What the task requires:
The number of lines holding "weak" is all you should give; count them in the records below.

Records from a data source
(* ===== verification/Prelude.v ===== *)
(** * Verification of the low-latency trading gateway

    A library of definitions and theorems about the C++ program under
    [src/core]: a binary order-entry protocol over TCP, the gateway that
    serves it with one epoll thread, the matching thread behind it, and the
    lock-free queues between the two.

    ** The program and its model

    Clients send 64-byte frames.  The gateway appends what [recv] returns to
    the frame parser of the connection, checks the sequence number of every
    decoded message, answers control messages itself and pushes orders to the
    command queue.  The matching thread pops commands, pushes one response per
    order to the response queue and writes an eventfd; the gateway then pops
    the responses and sends each to the connection whose slot and generation
    it names.

    - [protocol.hpp]: [Protocol] (constants, enumerations with their unnamed
      values, structs with offsets and initialisers).
    - [codec.hpp]: [Codec] (the code: word stores and loads, one encoder and
      decoder per message, header validation) and [Wire] (its laws, proved
      once for the class [WireMessage] and inherited by all messages).
    - [frame_parser.hpp]: [FrameParser] (the ring of bytes, [append],
      [try_parse]) and [Stream] (the calls a server makes on one parser).
    - [session.hpp]: [Session].  The gateway does not call it; it has its own
      copy of the sequence check.
    - [spsc_ring_buffer.hpp]: [Spsc] (the five variants as programs over their
      memory accesses), [SpscMachine] (two threads under release/acquire
      memory with races as undefined behaviour), [SpscLogic] and
      [SpscVariants] (a logic for the lock-free ones and the proofs in it),
      [SpscSequential] (one thread), [SpscConcurrent] and [SpscMutex]
      (soundness for two threads), [SpscProperties], [SpscProgress] and
      [SpscAlone] (threads that run alone), [SpscLinear] (overlapping calls).  [Queue] has the classes by which
      clients know a queue, with the looks a thread takes at the other one's
      progress; [SpscSequential] implements them for one thread and
      [SpscQueue] for two, over the weak memory.  [Ring] has the arithmetic
      that the queues share with the frame parser.
    - [SPSC/test.cpp]: [Throughput] (the runs, the threads and the verdict)
      and [Rates] (the rates it prints).
    - [engine_messages.hpp]: [EngineMessages].
    - [epoll_server.cpp]: [Startup] ([create_listen_socket], [main] before and
      after its loops), [Matching] ([matching_thread], [encode_response]),
      [Gateway] ([close_conn] and the bodies of the loops of [main]),
      [GatewayInvariant], [GatewayRequests] (what the parse loop does, as a
      specification over the decoded messages), [GatewayProperties], [System]
      (both threads), [SystemInvariant], [SystemRuns], [SystemProperties],
      [Slots] (the uses of the 1024 slots over time), [Server] ([main] from
      its start to its exit).
    - [epoll_bench_client.cpp]: [BenchClient] (options, orders and the two
      loops), [BenchStats] (percentiles and mean) and [BenchProgram] ([main]
      from its command line to its exit).  It and [Startup] are programs over
      system calls, in the monad of [Calls].  [Doubles] has IEEE binary64 and
      its rounding errors, for [BenchStats] and [Rates].
    - client and server together: [Loopback] (the rounds of the client and
      both threads of the server as one machine, with a byte stream in each
      direction), [LoopbackInvariant] and [Roundtrip].

    State is passed explicitly.  Undefined behaviour (an access outside a span
    or array, a dangling reference, an integer overflow of a signed type) is
    [None], so "defined" in a theorem means that the code has none.  Unsigned
    integers are [Z] with the wrap-around written out ([+₆₄] and the like).
    Operating system and network are parameters: records of functions that
    answer a call by the whole trace of calls so far.  What the proofs need of
    them is named: [kernel_ok] (an accepted descriptor is not open already,
    [recv] returns at most the bytes asked for), [fresh_descriptors],
    [network_ok].  The eventfd is known by the class [EventFd], with its
    documented counter as instance.

    ** What is proved

    - Codec ([Wire]): encode and decode are inverse in both directions where
      the format is; status, defined spans, types and reserved bytes of
      every function; the unrolled word accesses are the little-endian conversions.
    - Parser ([Stream]): [append] and [try_parse] refine a byte queue cut into
      frames, with free-running counters that may wrap; the result does not
      depend on how TCP cuts the stream; encoded requests arrive exactly;
      protocol errors stick.
    - Session ([Session]): [handle_message] refines an abstract session on
      every branch; replays are refused; a client can rebuild the order book
      from the responses, and the handles are 1, 2, 3, ..., none of them twice;
      any bytes whatever, in pieces the buffer is made for, are served without
      undefined behaviour, one response per request until a log-out.
    - Queues ([SpscProperties], [SpscAlone], [SpscSequential],
      [SpscLinear]): under every interleaving and every value the memory
      orders allow there is no data race and no access outside the array, pops
      are a prefix of pushes, and no more than the capacity is in the queue;
      the lock-free variants are wait-free and refuse only by what they have
      seen; with any variant a call whose thread runs alone, while the other
      does not hold the mutex, returns within 13 moves, and succeeds if there
      is room or an item and it sees the newest stores; called one at a time,
      all five are a bounded FIFO queue; and calls that overlap are linearisable with
      respect to one, exactly for the mutex variant, up to what a thread has
      yet to see of the other for the lock-free ones.
    - Throughput test ([Throughput], [Rates]): values arrive in order with
      every variant, the checksum is the sum, the verdict is right below 2^32,
      every execution can be finished for every total but 2^64 - 1, with
      which none ends, and the rates are right up to a relative error of 2^-49.
    - Gateway ([GatewayProperties]): the event of a client on every branch;
      commands in sequence with the token of their connection; agreement with
      the session's sequence check; and two consequences of the code as it
      is: the flag [should_close] never closes a connection, and an order that
      meets a full command queue is lost with its sequence number.
    - Both threads ([SystemProperties]): no reachable state has undefined
      behaviour; responses go to the connection that sent the order, in
      order, and none is missing while the response queue has room; no wake-up
      is lost; as long as no queue can be full, no slot is shared and no send
      is short, every order can be answered to the client that sent it;
      [matching.join()] returns exactly when the shutdown command found room,
      and every client is closed then.
    - Slots ([Slots]): from the 1025th accept on two open connections may
      share a slot, and when one of them closes the other is sent no response
      in any later state.
    - Start-up and exit ([Startup], [Server]): every failing call's branch;
      what is open and running when the event loop begins; [main] as a whole
      returns with nothing left open, and with 0 only after its thread has
      stopped, and a server that sleeps with room in its command queue can be
      brought to return.
    - Benchmark client ([BenchClient], [BenchStats], [BenchProgram]): its byte stream is
      accepted by the gateway order by order; its percentiles, in IEEE
      binary64, are measured values in ascending order at the ranks asked for;
      [main] ends as its options and the connection say.
    - The client connected to the server ([Roundtrip]): under every
      interleaving of the client and the two threads, and however the streams
      are cut, each order is accepted once and in order, and every run can be
      finished.

    ** Bounds and fuel

    - [Gateway.parse_loop] and [Stream.drain] run with [drain_fuel] = capacity
      / 64 + 1: a parser holds at most capacity / 64 frames, and running out
      is [None], which the theorems exclude.
    - A push or pop of any variant makes at most 12 accesses.
    - The matching thread answers [k] waiting commands in [3k + 2] steps.
    - 2^42 accepts: 1024 slots of 2^32 generations, after which tokens repeat.
    - 4095 responses: the capacity of the response queue less the cell V3
      leaves free.  1024 clients: the slots.

    ** Granularity and assumptions

    In [SpscMachine] a step is one memory access, made in program order: loads
    may be stale as far as coherence and synchronisation allow, but executions
    in which a load takes a value from the future are outside the model.
    Sequentially consistent accesses count as acquire and release.
    In [System] a step of the gateway is one loop body and a step of the
    matching thread one access to shared state.  A queue operation is one step
    of the class [BoundedQueue], implemented by V3 under weak memory
    ([SpscQueue]): it works with the stores of the other thread that its own
    has seen, and may miss later ones, so that a pop finds the queue empty
    although an item is published, and a push finds it full although there is
    room.  Every step chooses what is seen.  That an operation may be taken as
    one step is what [SpscLinear] shows of the overlapping calls themselves.
    The write and the read of the eventfd are system calls, and the model
    takes them to synchronise: a thread that reads the signal sees what the
    writer stored before it.  This is how the kernels the program runs on
    behave; the C++ standard does not speak of it.  [epoll_wait] may report
    any events at any time.
    In [Loopback] one client is connected, TCP loses nothing, and [epoll_wait]
    does not fail.  A pop may still miss what was pushed, but a push sees the
    newest pops: the client sends an order after it has the response to the
    one before, which the matching thread produced after its pop and the
    gateway sent after its own.

    ** Not modelled

    Console output, [_mm_pause], [alignas] and cache lines (no effect on
    results); clocks, whose readings are parameters; [CMakeLists.txt], the
    shell script and the reports under [src] (no program logic).  The payload
    structs [Heartbeat] and [Logout] are data only: the code has no codec for
    them and treats these messages as headers. *)

From stdpp Require Export prelude list list_numbers gmap.
From Stdlib Require Export ZArith Lia Sorted.
(* ===== verification/Protocol.v ===== *)
(** * Wire constants, message types and message structs

    Models [core/order_entry/include/lltg/order_entry/protocol.hpp].  A scoped
    enumeration has the source's enumerators and one constructor [Other] for
    the remaining values of its fixed underlying type: a [static_cast] from
    the wire can produce any of them.  A struct is a record in a module of the
    struct's name, with its default member initialisers as [default] and its
    [off_*] constants beside it. *)

From S2P Require Import Prelude.

Definition kMagic : Z := 0x6c6c7467.
Definition kVersion : Z := 1.
Definition kFrameSize : nat := 64.
Definition kHeaderSize : nat := 32.
Definition kPayloadSize : nat := 32.

Module MessageType.

Inductive t : Set :=
| NewOrder | CancelOrder | ModifyOrder | Heartbeat | Logout
| Accepted | Rejected | Cancelled | Modified | Trade
| Other (raw : Z).

(** [static_cast<std::uint16_t>(type)] *)
Definition to_u16 (ty : t) : Z :=
  match ty with
  | NewOrder => 1 | CancelOrder => 2 | ModifyOrder => 3 | Heartbeat => 4 | Logout => 5
  | Accepted => 101 | Rejected => 102 | Cancelled => 103 | Modified => 104 | Trade => 105
  | Other raw => raw
  end.

(** [static_cast<MessageType>(raw)] *)
Definition of_u16 (raw : Z) : t :=
  if decide (raw = 1) then NewOrder
  else if decide (raw = 2) then CancelOrder
  else if decide (raw = 3) then ModifyOrder
  else if decide (raw = 4) then Heartbeat
  else if decide (raw = 5) then Logout
  else if decide (raw = 101) then Accepted
  else if decide (raw = 102) then Rejected
  else if decide (raw = 103) then Cancelled
  else if decide (raw = 104) then Modified
  else if decide (raw = 105) then Trade
  else Other raw.

#[global] Instance t_eq_dec : EqDecision t.
Proof. solve_decision. Defined.

(** The values of the enumeration: 16-bit, and [Other] only where no
    enumerator has the value. *)
Definition ok (ty : t) : Prop := is_u16 (to_u16 ty) ∧ of_u16 (to_u16 ty) = ty.

#[global] Instance ok_dec ty : Decision (ok ty).
Proof. unfold ok. apply _. Defined.

End MessageType.

Module Side.

Inductive t : Set := Buy | Sell | Other (raw : Z).

Definition to_u64 (s : t) : Z :=
  match s with Buy => 1 | Sell => 2 | Other raw => raw end.

Definition of_u64 (raw : Z) : t :=
  if decide (raw = 1) then Buy else if decide (raw = 2) then Sell else Other raw.

#[global] Instance t_eq_dec : EqDecision t.
Proof. solve_decision. Defined.

Definition ok (s : t) : Prop := is_u64 (to_u64 s) ∧ of_u64 (to_u64 s) = s.

#[global] Instance ok_dec s : Decision (ok s).
Proof. unfold ok. apply _. Defined.

End Side.

Module RejectReason.

Inductive t : Set :=
| None | BadSequence | DuplicateClientOrderId | UnknownClientOrderId
| InvalidPrice | InvalidQuantity | UnsupportedMessageType
| Other (raw : Z).

Definition to_u64 (r : t) : Z :=
  match r with
  | None => 0 | BadSequence => 1 | DuplicateClientOrderId => 2 | UnknownClientOrderId => 3
  | InvalidPrice => 4 | InvalidQuantity => 5 | UnsupportedMessageType => 6
  | Other raw => raw
  end.

Definition of_u64 (raw : Z) : t :=
  if decide (raw = 0) then None
  else if decide (raw = 1) then BadSequence
  else if decide (raw = 2) then DuplicateClientOrderId
  else if decide (raw = 3) then UnknownClientOrderId
  else if decide (raw = 4) then InvalidPrice
  else if decide (raw = 5) then InvalidQuantity
  else if decide (raw = 6) then UnsupportedMessageType
  else Other raw.

#[global] Instance t_eq_dec : EqDecision t.
Proof. solve_decision. Defined.

Definition ok (r : t) : Prop := is_u64 (to_u64 r) ∧ of_u64 (to_u64 r) = r.

#[global] Instance ok_dec r : Decision (ok r).
Proof. unfold ok. apply _. Defined.

End RejectReason.

Module DecodeStatus.

Inductive t : Set :=
| Ok | NeedMoreData | BadMagic | BadVersion | UnknownMessageType | BadPayloadLength.

#[global] Instance t_eq_dec : EqDecision t.
Proof. solve_decision. Defined.

End DecodeStatus.

Module MessageHeader.

Record t : Set := mk {
  magic : Z;
  version : Z;
  message_type : MessageType.t;
  payload_length : Z;
  flags : Z;
  sequence_number : Z;
  session_id : Z;
  reserved : Z
}.

(** [MessageHeader{}] *)
Definition default : t := mk kMagic kVersion (MessageType.of_u16 0) 0 0 0 0 0.

Definition off_magic : nat := 0.
Definition off_version : nat := 4.
Definition off_message_type : nat := 6.
Definition off_payload_length : nat := 8.
Definition off_flags : nat := 10.
Definition off_sequence_number : nat := 12.
Definition off_session_id : nat := 20.
Definition off_reserved : nat := 28.

Definition set_message_type (ty : MessageType.t) (h : t) : t :=
  mk (magic h) (version h) ty (payload_length h) (flags h) (sequence_number h)
     (session_id h) (reserved h).

Definition set_payload_length (len : Z) (h : t) : t :=
  mk (magic h) (version h) (message_type h) len (flags h) (sequence_number h)
     (session_id h) (reserved h).

Definition set_sequence_number (n : Z) (h : t) : t :=
  mk (magic h) (version h) (message_type h) (payload_length h) (flags h) n
     (session_id h) (reserved h).

Definition set_session_id (sid : Z) (h : t) : t :=
  mk (magic h) (version h) (message_type h) (payload_length h) (flags h)
     (sequence_number h) sid (reserved h).

(** Every member is in the range of its C++ type. *)
Definition ok (h : t) : Prop :=
  is_u32 (magic h) ∧ is_u16 (version h) ∧ MessageType.ok (message_type h) ∧
  is_u16 (payload_length h) ∧ is_u16 (flags h) ∧ is_u64 (sequence_number h) ∧
  is_u64 (session_id h) ∧ is_u32 (reserved h).

#[global] Instance ok_dec h : Decision (ok h).
Proof. unfold ok. apply _. Defined.

#[global] Instance t_eq_dec : EqDecision t.
Proof. solve_decision. Defined.

End MessageHeader.

Module NewOrder.

Record t : Set := mk { client_order_id : Z; side : Side.t; price : Z; quantity : Z }.

Definition default : t := mk 0 Side.Buy 0 0.

Definition off_id : nat := 0.
Definition off_side : nat := 8.
Definition off_price : nat := 16.
Definition off_quantity : nat := 24.

Definition ok (o : t) : Prop :=
  is_u64 (client_order_id o) ∧ Side.ok (side o) ∧ is_u64 (price o) ∧ is_u64 (quantity o).

#[global] Instance ok_dec o : Decision (ok o).
Proof. unfold ok. apply _. Defined.

End NewOrder.

Module CancelOrder.

Record t : Set := mk { client_order_id : Z; reserved1 : Z; reserved2 : Z; reserved3 : Z }.

Definition default : t := mk 0 0 0 0.

Definition off_id : nat := 0.

Definition ok (o : t) : Prop :=
  is_u64 (client_order_id o) ∧ is_u64 (reserved1 o) ∧ is_u64 (reserved2 o) ∧ is_u64 (reserved3 o).

#[global] Instance ok_dec o : Decision (ok o).
Proof. unfold ok. apply _. Defined.

End CancelOrder.

Module ModifyOrder.

Record t : Set := mk { client_order_id : Z; new_price : Z; new_quantity : Z; reserved : Z }.

Definition default : t := mk 0 0 0 0.

Definition off_id : nat := 0.
Definition off_new_price : nat := 8.
Definition off_new_quantity : nat := 16.

Definition ok (o : t) : Prop :=
  is_u64 (client_order_id o) ∧ is_u64 (new_price o) ∧ is_u64 (new_quantity o) ∧ is_u64 (reserved o).

#[global] Instance ok_dec o : Decision (ok o).
Proof. unfold ok. apply _. Defined.

End ModifyOrder.

Module Accepted.

Record t : Set := mk { client_order_id : Z; order_handle : Z; reserved1 : Z; reserved2 : Z }.

Definition default : t := mk 0 0 0 0.

Definition off_client_order_id : nat := 0.
Definition off_order_handle : nat := 8.
Definition off_reserved1 : nat := 16.
Definition off_reserved2 : nat := 24.

Definition ok (r : t) : Prop :=
  is_u64 (client_order_id r) ∧ is_u64 (order_handle r) ∧ is_u64 (reserved1 r) ∧ is_u64 (reserved2 r).

#[global] Instance ok_dec r : Decision (ok r).
Proof. unfold ok. apply _. Defined.

End Accepted.

Module Rejected.

Record t : Set := mk { client_order_id : Z; reason : RejectReason.t; reserved1 : Z; reserved2 : Z }.

Definition default : t := mk 0 RejectReason.None 0 0.

Definition off_client_order_id : nat := 0.
Definition off_reason : nat := 8.
Definition off_reserved1 : nat := 16.
Definition off_reserved2 : nat := 24.

Definition ok (r : t) : Prop :=
  is_u64 (client_order_id r) ∧ RejectReason.ok (reason r) ∧ is_u64 (reserved1 r) ∧ is_u64 (reserved2 r).

#[global] Instance ok_dec r : Decision (ok r).
Proof. unfold ok. apply _. Defined.

End Rejected.

Module Cancelled.

Record t : Set := mk { client_order_id : Z; order_handle : Z; reserved1 : Z; reserved2 : Z }.

Definition default : t := mk 0 0 0 0.

Definition off_client_order_id : nat := 0.
Definition off_order_handle : nat := 8.
Definition off_reserved1 : nat := 16.
Definition off_reserved2 : nat := 24.

Definition ok (r : t) : Prop :=
  is_u64 (client_order_id r) ∧ is_u64 (order_handle r) ∧ is_u64 (reserved1 r) ∧ is_u64 (reserved2 r).

#[global] Instance ok_dec r : Decision (ok r).
Proof. unfold ok. apply _. Defined.

End Cancelled.

Module Modified.

Record t : Set := mk { client_order_id : Z; order_handle : Z; reserved1 : Z; reserved2 : Z }.

Definition default : t := mk 0 0 0 0.

Definition off_client_order_id : nat := 0.
Definition off_order_handle : nat := 8.
Definition off_reserved1 : nat := 16.
Definition off_reserved2 : nat := 24.

Definition ok (r : t) : Prop :=
  is_u64 (client_order_id r) ∧ is_u64 (order_handle r) ∧ is_u64 (reserved1 r) ∧ is_u64 (reserved2 r).

#[global] Instance ok_dec r : Decision (ok r).
Proof. unfold ok. apply _. Defined.

End Modified.

Module Trade.

Record t : Set := mk { client_order_id : Z; order_handle : Z; price : Z; quantity : Z }.

Definition default : t := mk 0 0 0 0.

Definition off_client_order_id : nat := 0.
Definition off_order_handle : nat := 8.
Definition off_price : nat := 16.
Definition off_quantity : nat := 24.

Definition ok (r : t) : Prop :=
  is_u64 (client_order_id r) ∧ is_u64 (order_handle r) ∧ is_u64 (price r) ∧ is_u64 (quantity r).

#[global] Instance ok_dec r : Decision (ok r).
Proof. unfold ok. apply _. Defined.

End Trade.

(** The payloads of the control messages: declared, and used by no function. *)

Module Heartbeat.

Record t : Set := mk { reserved1 : Z; reserved2 : Z; reserved3 : Z; reserved4 : Z }.

Definition default : t := mk 0 0 0 0.

End Heartbeat.

Module Logout.

Record t : Set := mk { reserved1 : Z; reserved2 : Z; reserved3 : Z; reserved4 : Z }.

Definition default : t := mk 0 0 0 0.

End Logout.

(** ** Conversions of the enumerations *)

Lemma MessageType_to_of raw : MessageType.to_u16 (MessageType.of_u16 raw) = raw.
Proof. unfold MessageType.of_u16. repeat case_decide; subst; reflexivity. Qed.

Lemma Side_to_of raw : Side.to_u64 (Side.of_u64 raw) = raw.
Proof. unfold Side.of_u64. repeat case_decide; subst; reflexivity. Qed.

Lemma RejectReason_to_of raw : RejectReason.to_u64 (RejectReason.of_u64 raw) = raw.
Proof. unfold RejectReason.of_u64. repeat case_decide; subst; reflexivity. Qed.

Lemma MessageType_of_ok raw : is_u16 raw → MessageType.ok (MessageType.of_u16 raw).
Proof. intros. unfold MessageType.ok. by rewrite MessageType_to_of. Qed.

Lemma Side_of_ok raw : is_u64 raw → Side.ok (Side.of_u64 raw).
Proof. intros. unfold Side.ok. by rewrite Side_to_of. Qed.

Lemma RejectReason_of_ok raw : is_u64 raw → RejectReason.ok (RejectReason.of_u64 raw).
Proof. intros. unfold RejectReason.ok. by rewrite RejectReason_to_of. Qed.

#[export] Hint Resolve MessageType_of_ok Side_of_ok RejectReason_of_ok : lltg.
#[export] Hint Rewrite MessageType_to_of Side_to_of RejectReason_to_of : lltg.
Definition decode_header (inp : list Z) (out : MessageHeader.t)
    : option (DecodeStatus.t * MessageHeader.t) :=
  if decide (length inp < kHeaderSize)%nat then Some (DecodeStatus.NeedMoreData, out) else
  magic ← load_u32_le inp MessageHeader.off_magic;
  version ← load_u16_le inp MessageHeader.off_version;
  message_type ← load_u16_le inp MessageHeader.off_message_type;
  payload_length ← load_u16_le inp MessageHeader.off_payload_length;
  flags ← load_u16_le inp MessageHeader.off_flags;
  sequence_number ← load_u64_le inp MessageHeader.off_sequence_number;
  session_id ← load_u64_le inp MessageHeader.off_session_id;
  reserved ← load_u32_le inp MessageHeader.off_reserved;
  let out := MessageHeader.mk magic version (MessageType.of_u16 message_type) payload_length
               flags sequence_number session_id reserved in
  if decide (MessageHeader.magic out ≠ kMagic) then Some (DecodeStatus.BadMagic, out)
  else if decide (MessageHeader.version out ≠ kVersion) then Some (DecodeStatus.BadVersion, out)
  else Some (DecodeStatus.Ok, out).

Definition is_known_request_type (type : MessageType.t) : bool :=
  match type with
  | MessageType.NewOrder | MessageType.CancelOrder | MessageType.ModifyOrder
  | MessageType.Heartbeat | MessageType.Logout => true
  | _ => false
  end.

Definition is_known_response_type (type : MessageType.t) : bool :=
  match type with
  | MessageType.Accepted | MessageType.Rejected | MessageType.Cancelled
  | MessageType.Modified | MessageType.Trade => true
  | _ => false
  end.

Definition expected_payload_size (type : MessageType.t) : Z :=
  match type with
  | MessageType.NewOrder | MessageType.CancelOrder | MessageType.ModifyOrder
  | MessageType.Heartbeat | MessageType.Logout => Z.of_nat kPayloadSize
  | _ => 0
  end.

Definition validate_header (h : MessageHeader.t) : DecodeStatus.t :=
  if negb (is_known_request_type (MessageHeader.message_type h))
  then DecodeStatus.UnknownMessageType
  else
    let expected := expected_payload_size (MessageHeader.message_type h) in
    if decide (MessageHeader.payload_length h ≠ expected)
    then DecodeStatus.BadPayloadLength
    else DecodeStatus.Ok.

Exercise response:
2